=== Section Start ===
(** * Music sphere: the fetch, aggregate and embed pipeline

    A shallow embedding of the library-sync pipeline of the music-sphere
    application and the properties established about it.

    Conventions of the embedding.
    - JavaScript numbers that carry measurements (audio features, sphere
      coordinates) are real numbers; IEEE rounding, NaN and the infinities
      are not represented on that side.
    - Where the rounding or the overflow of double-precision arithmetic
      decides what the code does (the product [seconds * 1000] of the
      retry-after header, the standardization of a feature column), the
      numbers are IEEE 754 binary64 values ([Binary64]).
    - Numbers that the fetch client tests with [Number.isFinite] are a
      tagged type ([Num]): NaN, the two infinities, or the exact value of
      a finite number.
    - Millisecond clock readings and delays are integers.
    - Strings are sequences of 8-bit code units ([string]); [charCodeAt]
      is the code of the character.
    - The network, the clock and [Math.random] are explicit inputs
      ([Env], [World]); asynchronous functions thread the [World]. *)

From Stdlib Require Import Reals Lra Lia ZArith QArith Qround Qminmax Ascii String
  List Sorted.
From Stdlib Require SpecFloat.
From stdpp Require Import gmap strings list pretty.
Import ListNotations.

(** ** JavaScript values used by the program *)

Module Js.

(** A number whose finiteness the code inspects. *)
Inductive Num : Type :=
| NaN
| Infinity (negative : bool)
| Fin (q : Q).

Definition isFinite (n : Num) : bool :=
  match n with Fin _ => true | _ => false end.

(** [ToInt32] and [ToUint32] on an integer-valued number. *)
Definition toInt32 (z : Z) : Z := ((z + 2 ^ 31) mod 2 ^ 32 - 2 ^ 31)%Z.
Definition toUint32 (z : Z) : Z := (z mod 2 ^ 32)%Z.

(** [a ^ b] on numbers: both operands go through [ToInt32]. *)
Definition xor32 (a b : Z) : Z := toInt32 (Z.lxor (toInt32 a) (toInt32 b)).

(** [Math.imul]. *)
Definition imul (a b : Z) : Z := toInt32 (toInt32 a * toInt32 b).

Definition charCode (c : ascii) : Z := Z.of_nat (nat_of_ascii c).

(** [Math.floor] and [Math.ceil] on reals, as integers. *)
Definition floor (x : R) : Z := Int_part x.
Definition ceil (x : R) : Z := (- Int_part (- x))%Z.

(** [Math.trunc] on rationals ([ToIntegerOrInfinity] of a finite number). *)
Definition Qtrunc (q : Q) : Z :=
  if Qle_bool 0 q then Qfloor q else Qceiling q.

(** [array.slice(0, end)] for a finite [end]: a negative [end] counts from
    the back of the array. *)
Definition slice0 {T} (array : list T) (end_ : Q) : list T :=
  let e := Qtrunc end_ in
  if (e <? 0)%Z then firstn (Z.to_nat (Z.of_nat (length array) + e)) array
  else firstn (Z.to_nat e) array.

(** [array.slice(start, end)] for indices inside the non-negative range. *)
Definition slice {T} (array : list T) (start end_ : nat) : list T :=
  firstn (end_ - start) (skipn start array).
=== Section End ===
| What is needed |
Find and copy every line in the entries above where the string "sphere" occurs.

| Exercise solution |
(** * Music sphere: the fetch, aggregate and embed pipeline
    A shallow embedding of the library-sync pipeline of the music-sphere
    - JavaScript numbers that carry measurements (audio features, sphere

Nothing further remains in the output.